-- Opening Marker --
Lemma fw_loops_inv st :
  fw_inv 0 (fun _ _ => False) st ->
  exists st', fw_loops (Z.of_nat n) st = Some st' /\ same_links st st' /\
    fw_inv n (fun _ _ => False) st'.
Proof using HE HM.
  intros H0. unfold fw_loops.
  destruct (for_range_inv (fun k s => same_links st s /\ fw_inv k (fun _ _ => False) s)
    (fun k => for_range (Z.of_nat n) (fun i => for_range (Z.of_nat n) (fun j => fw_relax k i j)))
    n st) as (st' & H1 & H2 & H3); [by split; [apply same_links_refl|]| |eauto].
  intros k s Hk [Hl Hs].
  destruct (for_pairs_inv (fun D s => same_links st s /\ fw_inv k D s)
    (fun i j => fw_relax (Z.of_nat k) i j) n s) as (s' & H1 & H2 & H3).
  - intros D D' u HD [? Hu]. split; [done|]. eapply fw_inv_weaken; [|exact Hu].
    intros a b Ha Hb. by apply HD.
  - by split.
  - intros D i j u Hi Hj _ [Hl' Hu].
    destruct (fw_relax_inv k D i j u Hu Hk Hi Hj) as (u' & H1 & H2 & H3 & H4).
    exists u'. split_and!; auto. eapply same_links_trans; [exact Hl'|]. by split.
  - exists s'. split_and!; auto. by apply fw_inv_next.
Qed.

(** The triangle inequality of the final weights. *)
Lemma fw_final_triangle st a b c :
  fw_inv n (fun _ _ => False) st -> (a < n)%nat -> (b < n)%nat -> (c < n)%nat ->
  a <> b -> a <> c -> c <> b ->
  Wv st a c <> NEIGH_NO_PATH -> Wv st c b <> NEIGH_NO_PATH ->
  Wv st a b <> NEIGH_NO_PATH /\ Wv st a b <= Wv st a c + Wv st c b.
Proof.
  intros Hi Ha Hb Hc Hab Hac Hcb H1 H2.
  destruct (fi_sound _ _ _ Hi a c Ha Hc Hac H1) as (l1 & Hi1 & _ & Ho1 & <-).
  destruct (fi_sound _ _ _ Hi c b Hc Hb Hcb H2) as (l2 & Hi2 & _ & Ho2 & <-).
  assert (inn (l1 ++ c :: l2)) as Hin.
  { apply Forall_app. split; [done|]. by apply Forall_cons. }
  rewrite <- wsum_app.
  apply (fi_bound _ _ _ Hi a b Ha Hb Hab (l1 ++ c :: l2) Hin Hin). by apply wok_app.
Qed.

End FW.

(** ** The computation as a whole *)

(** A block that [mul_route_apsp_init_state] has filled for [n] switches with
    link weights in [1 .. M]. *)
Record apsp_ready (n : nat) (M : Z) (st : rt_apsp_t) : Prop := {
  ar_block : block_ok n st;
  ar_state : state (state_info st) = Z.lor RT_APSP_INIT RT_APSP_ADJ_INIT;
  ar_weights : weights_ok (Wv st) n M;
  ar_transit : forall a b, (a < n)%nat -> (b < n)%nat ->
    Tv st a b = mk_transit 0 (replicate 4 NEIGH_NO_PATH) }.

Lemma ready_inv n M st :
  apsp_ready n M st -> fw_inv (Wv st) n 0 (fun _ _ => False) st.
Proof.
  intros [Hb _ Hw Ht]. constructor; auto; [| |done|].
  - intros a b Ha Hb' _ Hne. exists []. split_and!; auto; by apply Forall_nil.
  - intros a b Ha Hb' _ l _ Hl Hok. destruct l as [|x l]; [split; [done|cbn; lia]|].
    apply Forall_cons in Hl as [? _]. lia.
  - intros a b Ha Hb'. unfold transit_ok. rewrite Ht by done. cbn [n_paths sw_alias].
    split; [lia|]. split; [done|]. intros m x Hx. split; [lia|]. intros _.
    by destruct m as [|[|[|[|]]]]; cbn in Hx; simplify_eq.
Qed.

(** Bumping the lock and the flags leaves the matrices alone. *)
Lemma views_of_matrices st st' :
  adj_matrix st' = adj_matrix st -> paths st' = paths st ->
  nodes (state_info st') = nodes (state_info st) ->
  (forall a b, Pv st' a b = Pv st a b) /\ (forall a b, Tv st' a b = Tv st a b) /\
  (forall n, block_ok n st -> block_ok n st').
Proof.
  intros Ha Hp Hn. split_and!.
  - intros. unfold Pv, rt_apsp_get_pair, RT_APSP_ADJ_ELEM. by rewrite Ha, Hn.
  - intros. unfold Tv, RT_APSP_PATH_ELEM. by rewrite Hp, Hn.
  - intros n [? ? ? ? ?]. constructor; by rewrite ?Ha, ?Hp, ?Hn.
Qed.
-- Closing Marker --
-- Opening Marker --
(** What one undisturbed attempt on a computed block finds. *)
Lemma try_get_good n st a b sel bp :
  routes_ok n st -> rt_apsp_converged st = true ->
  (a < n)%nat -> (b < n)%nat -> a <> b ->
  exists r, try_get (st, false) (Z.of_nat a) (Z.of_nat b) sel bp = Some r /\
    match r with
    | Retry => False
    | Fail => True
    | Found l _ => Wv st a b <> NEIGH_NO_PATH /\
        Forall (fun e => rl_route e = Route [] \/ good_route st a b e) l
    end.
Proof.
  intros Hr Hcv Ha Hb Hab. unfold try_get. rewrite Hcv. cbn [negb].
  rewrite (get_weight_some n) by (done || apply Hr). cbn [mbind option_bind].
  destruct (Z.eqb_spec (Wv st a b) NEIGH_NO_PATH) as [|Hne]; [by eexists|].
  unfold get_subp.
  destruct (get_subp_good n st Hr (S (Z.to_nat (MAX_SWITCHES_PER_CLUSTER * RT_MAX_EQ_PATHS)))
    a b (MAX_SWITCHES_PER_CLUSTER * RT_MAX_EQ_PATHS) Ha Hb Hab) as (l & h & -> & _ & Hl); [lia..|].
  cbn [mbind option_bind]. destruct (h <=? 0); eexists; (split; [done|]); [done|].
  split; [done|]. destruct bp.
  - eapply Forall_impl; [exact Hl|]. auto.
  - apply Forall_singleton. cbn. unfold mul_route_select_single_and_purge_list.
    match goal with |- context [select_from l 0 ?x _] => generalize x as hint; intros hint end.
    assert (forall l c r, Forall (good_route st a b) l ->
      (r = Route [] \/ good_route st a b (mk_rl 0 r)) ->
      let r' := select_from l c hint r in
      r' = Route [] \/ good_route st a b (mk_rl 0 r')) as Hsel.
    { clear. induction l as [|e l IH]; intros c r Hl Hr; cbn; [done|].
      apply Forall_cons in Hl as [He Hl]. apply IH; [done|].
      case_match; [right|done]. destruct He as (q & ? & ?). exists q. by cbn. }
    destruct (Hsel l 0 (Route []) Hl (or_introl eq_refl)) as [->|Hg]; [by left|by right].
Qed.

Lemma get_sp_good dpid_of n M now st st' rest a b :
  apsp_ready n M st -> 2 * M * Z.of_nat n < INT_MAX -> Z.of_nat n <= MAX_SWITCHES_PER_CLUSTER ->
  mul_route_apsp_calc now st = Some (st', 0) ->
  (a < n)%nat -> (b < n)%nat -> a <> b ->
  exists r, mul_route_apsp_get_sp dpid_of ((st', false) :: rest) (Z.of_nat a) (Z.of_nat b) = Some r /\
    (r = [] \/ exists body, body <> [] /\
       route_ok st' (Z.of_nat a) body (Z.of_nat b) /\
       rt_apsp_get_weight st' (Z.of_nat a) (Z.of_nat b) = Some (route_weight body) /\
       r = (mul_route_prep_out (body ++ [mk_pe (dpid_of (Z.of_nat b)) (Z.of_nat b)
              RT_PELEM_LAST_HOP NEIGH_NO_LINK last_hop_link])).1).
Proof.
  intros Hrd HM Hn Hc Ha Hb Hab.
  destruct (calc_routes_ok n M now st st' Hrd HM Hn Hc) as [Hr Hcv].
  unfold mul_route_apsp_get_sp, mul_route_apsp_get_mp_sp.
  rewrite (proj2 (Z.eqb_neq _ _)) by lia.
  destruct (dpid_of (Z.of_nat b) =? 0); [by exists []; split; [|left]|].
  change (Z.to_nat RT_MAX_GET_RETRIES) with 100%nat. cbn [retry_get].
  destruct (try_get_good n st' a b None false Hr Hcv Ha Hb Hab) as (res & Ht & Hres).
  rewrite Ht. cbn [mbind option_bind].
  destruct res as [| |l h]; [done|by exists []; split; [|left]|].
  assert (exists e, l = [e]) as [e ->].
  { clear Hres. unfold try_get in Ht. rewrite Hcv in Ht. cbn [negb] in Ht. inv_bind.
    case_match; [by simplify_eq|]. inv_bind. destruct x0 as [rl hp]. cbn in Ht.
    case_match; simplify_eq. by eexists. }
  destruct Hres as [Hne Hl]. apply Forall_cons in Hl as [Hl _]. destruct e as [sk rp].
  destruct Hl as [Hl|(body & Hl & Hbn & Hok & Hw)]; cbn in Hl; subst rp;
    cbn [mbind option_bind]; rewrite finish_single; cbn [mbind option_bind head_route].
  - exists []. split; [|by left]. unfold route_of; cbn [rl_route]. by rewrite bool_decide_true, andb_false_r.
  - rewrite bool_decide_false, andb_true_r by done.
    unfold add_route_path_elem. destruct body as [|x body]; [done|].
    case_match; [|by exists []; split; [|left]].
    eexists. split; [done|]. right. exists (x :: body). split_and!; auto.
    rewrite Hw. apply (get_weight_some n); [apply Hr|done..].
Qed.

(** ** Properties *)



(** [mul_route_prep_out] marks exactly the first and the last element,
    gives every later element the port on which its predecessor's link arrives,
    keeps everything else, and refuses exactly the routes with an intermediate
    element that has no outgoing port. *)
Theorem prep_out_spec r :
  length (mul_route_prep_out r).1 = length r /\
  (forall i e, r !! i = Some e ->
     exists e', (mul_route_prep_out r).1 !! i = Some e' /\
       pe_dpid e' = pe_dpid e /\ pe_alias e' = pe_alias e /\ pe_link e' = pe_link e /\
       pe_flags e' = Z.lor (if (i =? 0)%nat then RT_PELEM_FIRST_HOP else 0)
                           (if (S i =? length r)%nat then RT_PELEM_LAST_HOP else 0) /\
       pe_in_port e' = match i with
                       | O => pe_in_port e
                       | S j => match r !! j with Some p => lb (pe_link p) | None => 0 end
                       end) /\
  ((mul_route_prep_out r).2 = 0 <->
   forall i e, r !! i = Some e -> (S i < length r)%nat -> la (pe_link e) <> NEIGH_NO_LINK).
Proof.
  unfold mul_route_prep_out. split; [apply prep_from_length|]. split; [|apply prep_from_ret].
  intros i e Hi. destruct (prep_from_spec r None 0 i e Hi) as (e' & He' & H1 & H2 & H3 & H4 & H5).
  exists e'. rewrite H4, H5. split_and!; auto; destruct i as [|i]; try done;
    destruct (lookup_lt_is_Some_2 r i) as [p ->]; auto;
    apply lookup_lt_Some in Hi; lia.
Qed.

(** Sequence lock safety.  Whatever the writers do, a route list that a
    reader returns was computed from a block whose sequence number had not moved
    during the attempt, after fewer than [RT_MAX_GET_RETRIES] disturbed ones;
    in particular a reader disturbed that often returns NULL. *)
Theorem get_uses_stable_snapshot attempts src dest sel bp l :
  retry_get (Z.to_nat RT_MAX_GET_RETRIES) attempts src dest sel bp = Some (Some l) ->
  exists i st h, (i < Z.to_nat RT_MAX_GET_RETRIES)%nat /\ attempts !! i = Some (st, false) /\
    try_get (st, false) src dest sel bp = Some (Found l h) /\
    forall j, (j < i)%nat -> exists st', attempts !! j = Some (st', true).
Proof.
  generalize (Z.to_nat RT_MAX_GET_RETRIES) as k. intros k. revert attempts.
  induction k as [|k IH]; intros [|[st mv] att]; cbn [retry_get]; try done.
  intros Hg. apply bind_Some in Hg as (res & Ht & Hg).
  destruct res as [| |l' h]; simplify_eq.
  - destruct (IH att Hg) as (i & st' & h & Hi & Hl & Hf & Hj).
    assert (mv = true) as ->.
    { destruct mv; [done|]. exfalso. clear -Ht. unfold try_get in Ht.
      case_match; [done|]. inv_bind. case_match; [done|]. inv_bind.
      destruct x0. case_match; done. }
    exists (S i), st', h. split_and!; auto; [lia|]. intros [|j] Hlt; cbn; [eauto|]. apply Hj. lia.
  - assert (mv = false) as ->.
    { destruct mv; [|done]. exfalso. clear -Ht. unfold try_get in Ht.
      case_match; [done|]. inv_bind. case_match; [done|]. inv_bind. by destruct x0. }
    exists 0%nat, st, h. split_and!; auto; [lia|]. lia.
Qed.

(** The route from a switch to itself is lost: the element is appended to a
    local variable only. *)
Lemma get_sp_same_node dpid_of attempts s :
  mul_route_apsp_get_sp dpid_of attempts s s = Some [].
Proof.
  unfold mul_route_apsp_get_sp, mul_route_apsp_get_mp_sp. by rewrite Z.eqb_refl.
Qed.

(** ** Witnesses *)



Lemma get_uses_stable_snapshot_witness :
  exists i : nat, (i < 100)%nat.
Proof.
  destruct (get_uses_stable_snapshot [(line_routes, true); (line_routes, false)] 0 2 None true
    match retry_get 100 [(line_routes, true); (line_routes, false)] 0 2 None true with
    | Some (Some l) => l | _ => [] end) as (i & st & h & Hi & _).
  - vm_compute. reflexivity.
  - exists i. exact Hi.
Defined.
-- Closing Marker --
-- Opening Marker --
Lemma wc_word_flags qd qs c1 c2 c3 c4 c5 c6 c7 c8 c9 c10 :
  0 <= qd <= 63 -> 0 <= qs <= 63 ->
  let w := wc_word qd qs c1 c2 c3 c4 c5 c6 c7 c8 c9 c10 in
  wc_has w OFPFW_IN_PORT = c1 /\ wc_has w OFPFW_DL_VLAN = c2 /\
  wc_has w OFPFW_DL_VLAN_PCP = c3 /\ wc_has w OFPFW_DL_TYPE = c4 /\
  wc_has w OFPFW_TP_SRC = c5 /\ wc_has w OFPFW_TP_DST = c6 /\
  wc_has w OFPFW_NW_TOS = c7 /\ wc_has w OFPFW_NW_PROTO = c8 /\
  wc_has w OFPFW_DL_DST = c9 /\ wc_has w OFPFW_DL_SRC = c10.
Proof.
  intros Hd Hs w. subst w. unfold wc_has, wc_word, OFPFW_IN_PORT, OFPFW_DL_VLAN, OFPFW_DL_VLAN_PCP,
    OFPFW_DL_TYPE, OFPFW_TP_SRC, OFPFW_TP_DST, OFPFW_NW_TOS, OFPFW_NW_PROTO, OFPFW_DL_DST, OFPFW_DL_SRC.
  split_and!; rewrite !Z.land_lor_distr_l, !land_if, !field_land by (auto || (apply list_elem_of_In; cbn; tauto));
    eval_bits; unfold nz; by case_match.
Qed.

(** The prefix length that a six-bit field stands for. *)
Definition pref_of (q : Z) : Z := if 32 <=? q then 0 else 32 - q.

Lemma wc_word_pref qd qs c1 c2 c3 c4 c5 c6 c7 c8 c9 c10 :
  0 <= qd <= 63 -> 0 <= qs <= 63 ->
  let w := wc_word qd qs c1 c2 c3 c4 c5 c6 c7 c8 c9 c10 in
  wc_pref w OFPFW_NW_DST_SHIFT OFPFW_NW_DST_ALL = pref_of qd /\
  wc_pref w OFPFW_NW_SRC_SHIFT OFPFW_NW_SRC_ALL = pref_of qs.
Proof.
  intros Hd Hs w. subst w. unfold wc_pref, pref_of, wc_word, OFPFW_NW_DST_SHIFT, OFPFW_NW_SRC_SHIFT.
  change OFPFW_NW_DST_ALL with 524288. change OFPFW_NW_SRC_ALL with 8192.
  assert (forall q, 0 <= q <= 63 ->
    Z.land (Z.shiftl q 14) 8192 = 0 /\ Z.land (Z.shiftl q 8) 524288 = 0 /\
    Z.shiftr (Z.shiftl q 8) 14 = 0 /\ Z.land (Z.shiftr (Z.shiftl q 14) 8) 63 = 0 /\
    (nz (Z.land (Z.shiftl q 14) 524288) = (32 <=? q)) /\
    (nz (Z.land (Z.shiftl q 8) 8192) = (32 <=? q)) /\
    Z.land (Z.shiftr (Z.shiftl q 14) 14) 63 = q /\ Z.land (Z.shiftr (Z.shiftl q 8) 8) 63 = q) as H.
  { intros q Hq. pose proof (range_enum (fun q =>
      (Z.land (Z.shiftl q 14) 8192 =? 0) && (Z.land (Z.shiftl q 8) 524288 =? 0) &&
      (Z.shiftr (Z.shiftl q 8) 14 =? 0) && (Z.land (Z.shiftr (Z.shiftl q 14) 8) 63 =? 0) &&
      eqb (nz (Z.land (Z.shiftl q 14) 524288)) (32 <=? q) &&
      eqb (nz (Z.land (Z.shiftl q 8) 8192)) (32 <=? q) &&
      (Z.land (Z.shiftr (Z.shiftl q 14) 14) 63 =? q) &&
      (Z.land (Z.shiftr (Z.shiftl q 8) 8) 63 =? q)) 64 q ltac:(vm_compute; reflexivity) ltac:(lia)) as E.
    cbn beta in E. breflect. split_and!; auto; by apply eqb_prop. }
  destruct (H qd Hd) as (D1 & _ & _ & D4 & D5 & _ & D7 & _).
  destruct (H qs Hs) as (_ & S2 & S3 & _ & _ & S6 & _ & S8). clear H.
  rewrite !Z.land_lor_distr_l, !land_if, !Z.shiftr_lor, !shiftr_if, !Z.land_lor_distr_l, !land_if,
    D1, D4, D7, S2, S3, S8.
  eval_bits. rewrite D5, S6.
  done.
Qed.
-- Closing Marker --
* _What to do_: Copy out every line of the material above that contains the string "mbind".

* _Your response_:
  rewrite (get_weight_some n) by (done || apply Hr). cbn [mbind option_bind].
  cbn [mbind option_bind]. destruct (h <=? 0); eexists; (split; [done|]); [done|].
  rewrite Ht. cbn [mbind option_bind].
    cbn [mbind option_bind]; rewrite finish_single; cbn [mbind option_bind head_route].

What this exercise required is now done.